◆ Records to process:
Content starts
Lemma active_token_read w m :
  Active.get_service_account_token w m =
  match read_file w token_path with
  | Ok tok =>
      (Ok true,
       Mem (Active.set_service_account_token_evidence tok (self m))
         (published m) (sent m))
  | Raise e => (if is_IOError e then Ok false else Raise e, m)
  end.
Proof.
  unfold Active.get_service_account_token. unfold_monad.
  destruct (read_file w _) as [tok|e]; [reflexivity|].
  destruct (is_IOError e); reflexivity.
Qed.

Lemma for_each_record_pod_cons item items m k v :
  pod_entry item = Ok (k, v) →
  for_each (item :: items) Active.record_pod m
  = for_each items Active.record_pod
      (Mem (Active.set_pod_name k v (self m)) (published m) (sent m)).
Proof.
  intros E. cbn [for_each]. unfold bind at 1, Active.record_pod.
  unfold bind, lift, set_self. rewrite E. reflexivity.
Qed.

Lemma entries_of_cons item items :
  entries_of (item :: items)
  = match pod_entry item with
    | Ok e => e :: entries_of items
    | Raise _ => entries_of items
    end.
Proof.
  unfold entries_of. cbn [omap list_omap].
  by destruct (pod_entry item).
Qed.

(** The loop over the items of a pod list, when every item has the shape of
    a pod: it ends, and it makes the assignments of the entries in order. *)
Lemma for_each_record_pod (items : list json) (m : mem Active.hunter) :
  Forall (λ item, raises (pod_entry item) = false) items →
  let r := for_each items Active.record_pod m in
  fst r = Ok tt
  ∧ Active.namespaces_and_their_pod_names (self (snd r))
    = insert_entries (Active.namespaces_and_their_pod_names (self m))
        (entries_of items).
Proof.
  intros Hitems. revert m. cbv zeta.
  induction Hitems as [|item items Hitem _ IH]; intros m.
  - repeat split.
  - destruct (pod_entry item) as [[k v]|e] eqn:E; [|discriminate Hitem].
    rewrite (for_each_record_pod_cons _ _ _ _ _ E), entries_of_cons, E.
    apply IH.
Qed.

Lemma active_pod_list_unfold json_loads w req probe m :
  In (req, probe) (active_pod_lists json_loads w) →
  probe m = pod_list_effect json_loads w (req (self m)) m.
Proof.
  intros [[= <- <-] | [[= <- <-] | []]].
  all: unfold Active.get_pods_list_under_all_namespace,
         Active.get_pods_list_under_default_namespace, pod_list_effect,
         handled.
  all: unfold_monad.
  all: destruct (send w _) as [res|e]; [|by destruct (is_ConnectionError e)].
  all: destruct (json_loads _) as [doc|e];
         [|by destruct (is_ConnectionError e)].
  all: destruct (getitem doc _) as [its|e];
         [|by destruct (is_ConnectionError e)].
  all: destruct (iter its) as [items|e];
         [|by destruct (is_ConnectionError e)].
  all: destruct (for_each items _ _) as [[[]|e] m2];
         [reflexivity | by destruct (is_ConnectionError e)].
Qed.

Lemma active_pod_list_decoded json_loads w req probe m res doc its items :
  In (req, probe) (active_pod_lists json_loads w) →
  send w (req (self m)) = Ok res →
  json_loads (content res) = Ok doc →
  getitem doc "items" = Ok its →
  iter its = Ok items →
  Forall (λ item, raises (pod_entry item) = false) items →
  fst (probe m) = Ok (verdict res)
  ∧ Active.namespaces_and_their_pod_names (self (snd (probe m)))
    = insert_entries (Active.namespaces_and_their_pod_names (self m))
        (entries_of items).
Proof.
  intros Hin Hsend Hdoc Hits Hiter Hitems.
  rewrite (active_pod_list_unfold _ _ _ _ _ Hin). unfold pod_list_effect.
  rewrite Hsend, Hdoc, Hits, Hiter.
  destruct (for_each_record_pod items
              (Mem (self m) (published m) (sent m ++ [req (self m)])) Hitems)
    as (Hr & Hmap).
  destruct (for_each items Active.record_pod _) as [[[]|e] m'];
    [|discriminate Hr].
  split; [reflexivity | exact Hmap].
Qed.

Lemma insert_entries_app d l1 l2 :
  insert_entries d (l1 ++ l2) = insert_entries (insert_entries d l1) l2.
Proof. apply foldl_app. Qed.

Lemma insert_entries_other d entries (k : pykey) :
  Forall (λ e, e.1 ≠ k) entries →
  insert_entries d entries !! k = d !! k.
Proof.
  intros Hne. revert d.
  induction Hne as [|[k' v] entries Hk _ IH]; intros d; [reflexivity|].
  cbn [insert_entries foldl]. fold (insert_entries (<[k':=v]> d) entries).
  rewrite IH. by apply lookup_insert_ne.
Qed.

Lemma insert_entries_last d before k v after :
  Forall (λ e, e.1 ≠ k) after →
  insert_entries d (before ++ (k, v) :: after) !! k = Some v.
Proof.
  intros Hafter. rewrite insert_entries_app.
  cbn [insert_entries foldl].
  fold (insert_entries (<[k:=v]> (insert_entries d before)) after).
  rewrite insert_entries_other by exact Hafter.
  apply lookup_insert_eq.
Qed.

Lemma entries_of_app l1 l2 :
  entries_of (l1 ++ l2) = (entries_of l1 ++ entries_of l2)%list.
Proof. apply omap_app. Qed.

Lemma entries_of_other (k : pykey) items :
  Forall (λ item, ∀ v, pod_entry item ≠ Ok (k, v)) items →
  Forall (λ e, e.1 ≠ k) (entries_of items).
Proof.
  induction 1 as [|item items Hitem _ IH]; [constructor|].
  rewrite entries_of_cons.
  destruct (pod_entry item) as [[k' v]|e] eqn:E; [|exact IH].
  constructor; [|exact IH].
  cbn. intros ->. by apply (Hitem v).
Qed.

(** The token readers and the passive probes return on the failures their
    handlers name: an IOError of the file, a connection error of the
    request. *)
Lemma token_readers_return (w : world) (mp : mem Passive.hunter)
    (ma : mem Active.hunter) (e : exn) :
  read_file w token_path = Raise e → is_IOError e = true →
  Passive.get_service_account_token w mp = (Ok false, mp)
  ∧ Active.get_service_account_token w ma = (Ok false, ma).
Proof.
  intros Hread He. rewrite passive_token_read, active_token_read, Hread, He.
  split; reflexivity.
Qed.

Lemma passive_step_returns (w : world) (st : probe_step)
    (m : mem Passive.hunter) :
  In st (passive_steps w) →
  transport_failure_only w →
  raises (fst (step_method st m)) = false.
Proof.
  intros Hst Hw. rewrite (passive_step_effect w st m Hst). unfold probe_effect.
  destruct (send w _) as [res|e] eqn:E; [reflexivity|].
  by rewrite (Hw _ _ E).
Qed.

(** When the token is read, the run publishes a ServerApiAccess event
    exactly when GET /api is answered with status 200, and its evidence is
    the body of the answer. *)
Lemma api_finding_iff_status (w : world) (ev : OpenPortEvent) (tok : string)
    (b : pyval) :
  read_file w token_path = Ok tok →
  transport_failure_only w →
  In (ServerApiAccess b) (published (snd (Passive.run w ev)))
  ↔ ∃ res, send w (Passive.api_request (passive_with_token ev tok)) = Ok res
           ∧ status_code res = 200%Z ∧ b = VBytes (content res).
Proof.
  intros Htok Hw.
  pose proof (passive_run_with_token w ev tok Htok Hw) as Hrun.
  cbv zeta in Hrun. destruct Hrun as (_ & Hpub & _). rewrite Hpub. split.
  - intros [Heq | Hin]; [discriminate Heq|].
    apply in_app_or in Hin. destruct Hin as [Hin | Hin].
    + destruct (send w _) as [res|e]; [|destruct Hin].
      cbn [finding_of] in Hin. destruct (verdict res) eqn:Hv; [|destruct Hin].
      destruct Hin as [[= <-] | []]. exists res.
      rewrite verdict_status in Hv. apply Z.eqb_eq in Hv. by repeat split.
    + apply in_app_or in Hin. destruct Hin as [Hin | Hin]; exfalso;
        revert Hin; apply finding_of_other; discriminate.
  - intros (res & Hsend & Hstatus & ->). right. apply in_or_app. left.
    rewrite Hsend. cbn [finding_of].
    rewrite verdict_status, Hstatus. left. reflexivity.
Qed.

(** ** The example world with a dropped connection *)

Lemma mixed_world_transport : transport_failure_only mixed_world.
Proof.
  intros req e. cbn [send mixed_world]. unfold send_mixed, respond.
  repeat case_match; intros [= <-]; reflexivity.
Qed.

(** ** Runs of the passive hunter, whatever the requests raise *)

Lemma passive_run_without_token w ev e :
  read_file w token_path = Raise e →
  Passive.run w ev
  = (if is_IOError e then Ok tt else Raise e, Passive.start ev).
Proof.
  intros Hread. unfold Passive.run, Passive.execute. unfold bind at 1.
  rewrite passive_token_read, Hread. by destruct (is_IOError e).
Qed.

(** [execute] once the token is read, for every world: a probe whose request
    raises an exception that its handler does not catch ends the run. *)
Lemma passive_run_closed w ev tok :
  read_file w token_path = Ok tok →
  let s := passive_with_token ev tok in
  let a1 := send w (Passive.api_request s) in
  let a2 := send w (Passive.all_pods_request s) in
  let a3 := send w (Passive.default_pods_request s) in
  fst (Passive.run w ev)
  = match uncaught a1, uncaught a2, uncaught a3 with
    | Some e, _, _ | None, Some e, _ | None, None, Some e => Raise e
    | None, None, None => Ok tt
    end
  ∧ published (snd (Passive.run w ev))
    = ServiceAccountTokenAccess (VStr tok)
      :: finding_of a1 ServerApiAccess
      ++ match uncaught a1 with
         | Some _ => []
         | None =>
             finding_of a2 PodListUnderAllNamespaces
             ++ match uncaught a2 with
                | Some _ => []
                | None => finding_of a3 PodListUnderDefaultNamespace
                end
         end
  ∧ sent (snd (Passive.run w ev))
    = Passive.api_request s
      :: match uncaught a1 with
         | Some _ => []
         | None =>
             Passive.all_pods_request s
             :: match uncaught a2 with
                | Some _ => []
                | None => [Passive.default_pods_request s]
                end
         end.
Proof.
  intros Htok s a1 a2 a3.
  destruct (Passive.run w ev) as [r m] eqn:Hrun. cbn [fst snd].
  unfold Passive.run, Passive.execute in Hrun.
  unfold bind at 1 in Hrun. rewrite passive_token_read, Htok in Hrun.
  unfold Passive.access_api_server, Passive.get_pods_list_under_all_namespace,
    Passive.get_pods_list_under_default_namespace in Hrun.
  unfold_monad. cbn [self published sent Passive.start] in Hrun.
  fold (passive_with_token ev tok) in Hrun. fold s a1 in Hrun.
  clearbody a1.
  destruct a1 as [r1|e1];
    [destruct (verdict r1) eqn:V1 | destruct (is_ConnectionError e1) eqn:C1].
  all: cbn [self published sent uncaught] in Hrun |- *; rewrite ?C1;
    rewrite ?all_pods_request_set_api in Hrun; fold a2 in Hrun; clearbody a2.
  all: destruct a2 as [r2|e2];
    [destruct (verdict r2) eqn:V2 | destruct (is_ConnectionError e2) eqn:C2].
  all: cbn [self published sent uncaught] in Hrun |- *; rewrite ?C2;
    rewrite ?default_pods_request_set_all, ?default_pods_request_set_api
      in Hrun;
    fold a3 in Hrun; clearbody a3.
  all: destruct a3 as [r3|e3];
    [destruct (verdict r3) eqn:V3 | destruct (is_ConnectionError e3) eqn:C3].
  all: cbn [self published sent uncaught fst snd finding_of app] in Hrun |- *;
    rewrite ?C3, ?V1, ?V2, ?V3; injection Hrun as <- <-;
    cbn [published sent app]; rewrite <- ?app_assoc; cbn [app].
  all: repeat split.
Qed.

Lemma in_published_of_run w ev tok v :
  read_file w token_path = Ok tok →
  let s := passive_with_token ev tok in
  In v (published (snd (Passive.run w ev))) →
  v = ServiceAccountTokenAccess (VStr tok)
  ∨ In v (finding_of (send w (Passive.api_request s)) ServerApiAccess)
  ∨ In v (finding_of (send w (Passive.all_pods_request s))
            PodListUnderAllNamespaces)
  ∨ In v (finding_of (send w (Passive.default_pods_request s))
            PodListUnderDefaultNamespace).
Proof.
  intros Htok s.
  pose proof (passive_run_closed w ev tok Htok) as Hrun.
  cbv zeta in Hrun. destruct Hrun as (_ & Hpub & _). rewrite Hpub.
  intros [<- | Hin]; [by left|]. right.
  apply in_app_or in Hin. destruct Hin as [Hin | Hin]; [by left|]. right.
  destruct (uncaught _); [destruct Hin|].
  apply in_app_or in Hin. destruct Hin as [Hin | Hin]; [by left|]. right.
  destruct (uncaught _); [destruct Hin | exact Hin].
Qed.

Lemma api_url_inj ev p1 p2 : api_url ev p1 = api_url ev p2 → p1 = p2.
Proof.
  unfold api_url. intros Heq.
  do 4 apply String.app_inj in Heq. exact Heq.
Qed.

Lemma passive_requests_distinct s :
  Passive.api_request s ≠ Passive.all_pods_request s
  ∧ Passive.api_request s ≠ Passive.default_pods_request s
  ∧ Passive.all_pods_request s ≠ Passive.default_pods_request s.
Proof.
  repeat split; intros Heq; apply (f_equal url) in Heq;
    apply api_url_inj in Heq; discriminate Heq.
Qed.

(** ** Properties of the hunters *)

(** C1: when reading the service account token file fails, a run of either
    hunter publishes no event and sends no request, so that no event of a
    token-dependent step (ServerApiAccess, PodListUnderAllNamespaces,
    PodListUnderDefaultNamespace) comes out of such a run; when the failure
    is an IOError the run ends without an exception. *)
Theorem token_failure_stops_the_run
    (json_loads : bytes → result json) (w : world) (ev : OpenPortEvent)
    (e : exn) :
  read_file w token_path = Raise e →
  let p := Passive.run w ev in
  let a := Active.run json_loads w ev in
  (published (snd p) = [] ∧ sent (snd p) = [])
  ∧ (published (snd a) = [] ∧ sent (snd a) = [])
  ∧ (∀ v, token_dependent v = true →
          ¬ In v (published (snd p)) ∧ ¬ In v (published (snd a)))
  ∧ (is_IOError e = true → fst p = Ok tt ∧ fst a = Ok tt).
Proof.
  intros Hread. cbv zeta.
  assert (Hp : Passive.run w ev
               = (if is_IOError e then Ok tt else Raise e, Passive.start ev)).
  { unfold Passive.run, Passive.execute. unfold bind at 1.
    rewrite passive_token_read, Hread. by destruct (is_IOError e). }
  assert (Ha : Active.run json_loads w ev
               = (if is_IOError e then Ok tt else Raise e, Active.start ev)).
  { unfold Active.run, Active.execute. unfold bind at 1.
    rewrite active_token_read, Hread. by destruct (is_IOError e). }
  rewrite Hp, Ha. cbn [fst snd published sent Passive.start Active.start].
  split; [done|]. split; [done|]. split.
  - intros v _. split; intros [].
  - intros He. rewrite He. done.
Qed.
Content ends
◆ Task to carry out: Show the lines of the listing above with "then".

◆ Answer space:
  | Raise e => (if is_IOError e then Ok false else Raise e, m)
  = (if is_IOError e then Ok tt else Raise e, Passive.start ev).
               = (if is_IOError e then Ok tt else Raise e, Passive.start ev)).
               = (if is_IOError e then Ok tt else Raise e, Active.start ev)).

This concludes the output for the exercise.